Это научное подтверждение существования Туссена она сопроводила ослепительной улыбкой.
То, что Феверс была знакома со многими представителями науки, было правдой. Уолсер вспомнил, как эта женщина в течение трех часов разжигала любопытство всего Королевского хирургического колледжа, даже не расстегнув на себе корсажа, и продемонстрировала на общем собрании Королевского научного общества такое владение научной терминологией во время диспута о навигационных способностях птиц, что ни одному профессору не пришло в голову осведомиться о пределах ее личного опыта в данном вопросе.
– Ах, этот Туссен! – заговорила Лиззи. – Как он будоражил толпу! Какое красноречие! Если бы все, кому есть, что сказать, имели рты! Однако же это удел тех, кто трудится не покладая рук и невыносимо страдает от своей немоты. Задумайтесь только над этой диалектикой, сэр, – продолжала она с разгорающимся энтузиазмом, – что же такое получается: белая рука тирана проделала отверстие для речи в горле, которое, можно сказать, она же и содеяла бессловесным, и…
Тут Феверс метнула на нее взгляд, исполненный такого бешенства, что старуха умолкла так же внезапно, как и заговорила. Уолсер удивился, но не подал вида. Что-то здесь нечисто! Но Феверс ловко заарканила его внимание рассказом и потащила за собой, не дав опомниться и спросить Лиззи…
– Прежде чем попасть к мадам Шрек, Туссен выступал на концертах на ярмарках, известных с вашей стороны океана как «десять в одном». Так что он-то на деле был знатоком деградации и всегда считал, что противоестественными были не мы, а те утонченные джентльмены, что выкладывали за нас соверены, дабы утолить свой болезненный интерес.

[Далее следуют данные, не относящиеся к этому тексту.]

(** * GameScope API: the generated-query validation pipeline of [src/api/app.py]

    A shallow embedding of [extract_first_select], [sanitize_sql],
    [ensure_limit], [run_sql] and the reshaping step of [ask_visual],
    together with the fragment of Python's [re] and [str] they rely on.

    Python strings are modelled as lists of characters whose code points lie
    in 0..255 (the Latin-1 block of Unicode, carried by [ascii]); the
    character classes below are the ones Python's Unicode-aware [str] and
    [re] use on that range.  Characters beyond U+00FF are outside the
    model, among them the few that [re.I] equates with the ASCII letters i,
    k and s.  Python's [int] is [Z]; the interpreter's limit on the number
    of digits it converts between [int] and [str] is modelled at its
    default. *)

From Stdlib Require Import Ascii String.
From Stdlib Require Import List NArith ZArith Lia Bool Arith.
From Stdlib Require Import DecimalString DecimalN DecimalZ DecimalFacts.
From Stdlib Require Import Sorting.Sorted Sorting.Permutation.
Import ListNotations.

Local Open Scope list_scope.

(** ** Python [str] *)

Definition str := list ascii.

Definition chars (s : string) : str := list_ascii_of_string s.

Definition code (c : ascii) : N := N_of_ascii c.

Definition in_range (lo hi : N) (c : ascii) : bool :=
  (N.leb lo (code c) && N.leb (code c) hi)%bool.

(** [str.isspace] and the regex class [\s]: both are [Py_UNICODE_ISSPACE]. *)
Definition is_space (c : ascii) : bool :=
  (in_range 9 13 c || in_range 28 32 c
   || N.eqb (code c) 133 || N.eqb (code c) 160)%bool.

(** The regex class [\d] (Unicode decimal digits; only 0-9 below 256). *)
Definition is_digit (c : ascii) : bool := in_range 48 57 c.

(** The regex class [\w]: alphanumeric per [str.isalnum], or underscore. *)
Definition is_word (c : ascii) : bool :=
  (is_digit c || in_range 65 90 c || in_range 97 122 c || N.eqb (code c) 95
   || N.eqb (code c) 170 || in_range 178 179 c || N.eqb (code c) 181
   || in_range 185 186 c || in_range 188 190 c
   || in_range 192 214 c || in_range 216 246 c || in_range 248 255 c)%bool.

(** Simple lower-casing, as [re.IGNORECASE] applies it to both sides. *)
Definition to_lower (c : ascii) : ascii :=
  if (in_range 65 90 c || in_range 192 214 c || in_range 216 222 c)%bool
  then ascii_of_N (code c + 32) else c.

Definition ci_eq (a c : ascii) : bool :=
  Ascii.eqb (to_lower a) (to_lower c).

(** Whether the first character of a text satisfies [p]. *)
Definition head_sat (p : ascii -> bool) (s : str) : bool :=
  match s with c :: _ => p c | [] => false end.

Fixpoint lstrip_by (p : ascii -> bool) (s : str) : str :=
  match s with
  | c :: t => if p c then lstrip_by p t else s
  | [] => []
  end.

Definition rstrip_by (p : ascii -> bool) (s : str) : str :=
  rev (lstrip_by p (rev s)).

(** [s.strip()] *)
Definition strip (s : str) : str := rstrip_by is_space (lstrip_by is_space s).

(** [s.rstrip(";")]: every trailing character that belongs to the argument
    is removed, not only the last one. *)
Definition rstrip_semi (s : str) : str := rstrip_by (Ascii.eqb ";"%char) s.

Fixpoint starts_with (w s : str) : bool :=
  match w, s with
  | [], _ => true
  | a :: w', c :: s' => (Ascii.eqb a c && starts_with w' s')%bool
  | _ :: _, [] => false
  end.

(** [w in s] *)
Fixpoint contains (w s : str) : bool :=
  (starts_with w s || match s with
                      | _ :: t => contains w t
                      | [] => false
                      end)%bool.

(** [str(n)] for a Python [int]. *)
Definition str_of_int (n : Z) : str :=
  chars (NilEmpty.string_of_int (Z.to_int n)).

Definition digit_value (c : ascii) : Z := Z.of_N (code c) - 48.

(** The number a run of decimal digits denotes, read left to right. *)
Definition int_of_digits (ds : str) : Z :=
  fold_left (fun acc c => acc * 10 + digit_value c)%Z ds 0%Z.

(** ** The fragment of [re] used by the application

    Every pattern of the application is compiled with [re.I]; literals are
    therefore compared case-insensitively.  Repetition occurs only over
    single-character classes ([\s*], [\s+], [\d+], [.*], [.*?]). *)

Inductive regex : Type :=
| Eps : regex
| Lit : ascii -> regex
| Cls : (ascii -> bool) -> regex
| WordB : regex
| Bol : regex
| Seq : regex -> regex -> regex
| Alt : regex -> regex -> regex
| Opt : regex -> regex
| Star : (ascii -> bool) -> regex
| LazyStar : (ascii -> bool) -> regex
| Group : nat -> regex -> regex.

Definition Plus (p : ascii -> bool) : regex := Seq (Cls p) (Star p).

Fixpoint lits (w : str) : regex :=
  match w with
  | [] => Eps
  | a :: w' => Seq (Lit a) (lits w')
  end.

Definition word (w : string) : regex := lits (chars w).

Fixpoint alts (ws : list string) : regex :=
  match ws with
  | [] => Cls (fun _ => false)
  | [w] => word w
  | w :: ws' => Alt (word w) (alts ws')
  end.

(** A position of the matcher: the character just before it (none at the
    start of the subject), the text still to read, and the groups captured
    so far. *)
Record mstate : Type := MState {
  prev : option ascii;
  rest : str;
  caps : list (nat * str)
}.

Definition word_before (o : option ascii) : bool :=
  match o with Some c => is_word c | None => false end.

Definition word_after (s : str) : bool := head_sat is_word s.

(** [\b]: exactly one side of the position is a word character. *)
Definition at_boundary (pv : option ascii) (s : str) : bool :=
  xorb (word_before pv) (word_after s).

Definition consumed (s s' : str) : str := firstn (length s - length s') s.

(** Greedy repetition: the longest run first, then shorter ones. *)
Fixpoint star_greedy (p : ascii -> bool) (pv : option ascii) (s : str)
    (cs : list (nat * str)) : list mstate :=
  match s with
  | c :: t =>
      if p c then star_greedy p (Some c) t cs ++ [MState pv s cs]
      else [MState pv s cs]
  | [] => [MState pv s cs]
  end.

(** Lazy repetition: the empty run first, then longer ones. *)
Fixpoint star_lazy (p : ascii -> bool) (pv : option ascii) (s : str)
    (cs : list (nat * str)) : list mstate :=
  MState pv s cs ::
  match s with
  | c :: t => if p c then star_lazy p (Some c) t cs else []
  | [] => []
  end.

(** All the ways [r] matches at a position, in the order a backtracking
    matcher tries them: the head is the match Python reports. *)
Fixpoint exec (r : regex) (st : mstate) : list mstate :=
  match r with
  | Eps => [st]
  | Lit a =>
      match rest st with
      | c :: t => if ci_eq a c then [MState (Some c) t (caps st)] else []
      | [] => []
      end
  | Cls p =>
      match rest st with
      | c :: t => if p c then [MState (Some c) t (caps st)] else []
      | [] => []
      end
  | WordB => if at_boundary (prev st) (rest st) then [st] else []
  | Bol => match prev st with None => [st] | Some _ => [] end
  | Seq a b => flat_map (exec b) (exec a st)
  | Alt a b => exec a st ++ exec b st
  | Opt a => exec a st ++ [st]
  | Star p => star_greedy p (prev st) (rest st) (caps st)
  | LazyStar p => star_lazy p (prev st) (rest st) (caps st)
  | Group i a =>
      map (fun st' =>
             MState (prev st') (rest st')
                    ((i, consumed (rest st) (rest st')) :: caps st'))
          (exec a st)
  end.

(** A successful match: the matched text ([group(0)]) and the final state. *)
Record rmatch : Type := RMatch {
  m_text : str;
  m_end : mstate
}.

Definition match_at (r : regex) (pv : option ascii) (s : str) : option rmatch :=
  match exec r (MState pv s []) with
  | st' :: _ => Some (RMatch (consumed s (rest st')) st')
  | [] => None
  end.

Fixpoint group (i : nat) (cs : list (nat * str)) : option str :=
  match cs with
  | (j, t) :: cs' => if Nat.eqb i j then Some t else group i cs'
  | [] => None
  end.

Definition m_group (i : nat) (m : rmatch) : str :=
  match group i (caps (m_end m)) with Some t => t | None => [] end.

(** [re.match]: only at the start of the subject. *)
Definition re_match (r : regex) (s : str) : option rmatch := match_at r None s.

(** [re.search]: the first position, left to right, where the pattern
    matches (the end of the subject included). *)
Fixpoint search_from (r : regex) (pv : option ascii) (s : str) : option rmatch :=
  match match_at r pv s with
  | Some m => Some m
  | None =>
      match s with
      | c :: t => search_from r (Some c) t
      | [] => None
      end
  end.

Definition re_search (r : regex) (s : str) : option rmatch := search_from r None s.

Definition found {A : Type} (o : option A) : bool :=
  match o with Some _ => true | None => false end.

(** [re.sub] with a replacement free of escapes: matches are replaced left
    to right and the scan resumes after each match; [skip] counts the
    characters of the current match still to pass over.  A match of the
    empty string is replaced and the scan moves one character on; the one
    pattern the application substitutes never matches the empty string. *)
Fixpoint sub_go (r : regex) (repl : str) (pv : option ascii) (s : str)
    (skip : nat) {struct s} : str :=
  match skip with
  | S k =>
      match s with
      | c :: t => sub_go r repl (Some c) t k
      | [] => []
      end
  | O =>
      match match_at r pv s with
      | Some m =>
          repl ++
          match s with
          | c :: t =>
              match length (m_text m) with
              | O => c :: sub_go r repl (Some c) t 0
              | S k => sub_go r repl (Some c) t k
              end
          | [] => []
          end
      | None =>
          match s with
          | c :: t => c :: sub_go r repl (Some c) t 0
          | [] => []
          end
      end
  end.

Definition re_sub (r : regex) (repl : str) (s : str) : str :=
  sub_go r repl None s 0.

(** [re.finditer]: the successive non-overlapping matches [re.sub] replaces. *)
Fixpoint finditer_go (r : regex) (pv : option ascii) (s : str)
    (skip : nat) {struct s} : list rmatch :=
  match skip with
  | S k =>
      match s with
      | c :: t => finditer_go r (Some c) t k
      | [] => []
      end
  | O =>
      match match_at r pv s with
      | Some m =>
          m ::
          match s with
          | c :: t => finditer_go r (Some c) t (pred (length (m_text m)))
          | [] => []
          end
      | None =>
          match s with
          | c :: t => finditer_go r (Some c) t 0
          | [] => []
          end
      end
  end.

Definition re_finditer (r : regex) (s : str) : list rmatch :=
  finditer_go r None s 0.

(** ** Notions used to state the properties *)

(** The character before a position reached by reading [u]. *)
Definition prev_after (pv : option ascii) (u : str) : option ascii :=
  fold_left (fun _ c => Some c) u pv.

Definition last_char (u : str) : option ascii := prev_after None u.

(** [u] is the word [w] up to the case of letters. *)
Definition ci_match (w u : str) : Prop :=
  Forall2 (fun a c => ci_eq a c = true) w u.

(** Reading the word [w] at the head of [s]: the text read and what is left. *)
Fixpoint strip_prefix_ci (w s : str) : option (str * str) :=
  match w with
  | [] => Some ([], s)
  | a :: w' =>
      match s with
      | c :: t =>
          if ci_eq a c then
            match strip_prefix_ci w' t with
            | Some (u, t') => Some (c :: u, t')
            | None => None
            end
          else None
      | [] => None
      end
  end.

Да и что такое, в конце концов, «естественно» и «неестественно»? Форма, в которую отлит человек, – очень хрупкая: ткни пальцем – и разобьется. Одному только Богу известно, господин Уолсер, почему все, кто посещал мадам Шрек, обладали каким-нибудь уродством; на их лицах было написано, что создававшему их оболочку с самого начала не было никакого дела до конечного результата.
Туссен прекрасно нас слышал и нередко в блокноте, который всегда носил с собой, чиркал какие-нибудь ободряющие слова или короткие афоризмы; в нашем заточении он был источником великого утешения и душевных сил, каким является сейчас для многих других.
Лиззи энергично кивнула. Феверс спокойно продолжала.
– Музей мадам Шрек был организован так. В нижней части дома, где когда-то находился винный погреб, был сводчатый склеп с изъеденными червями балками, выложенный влажным плитняком. Это место называлось «На дне» или «Бездна». Девушек заставляли стоять в каменных нишах, вырубленных в склизких стенах; всех, кроме Спящей Красавицы, которая лежала ничком, потому что такая у нее была работа. Перед каждой нишей, задернутой небольшой занавеской, горела маленькая лампа. Мадам Шрек называла их «алтарями для профанов».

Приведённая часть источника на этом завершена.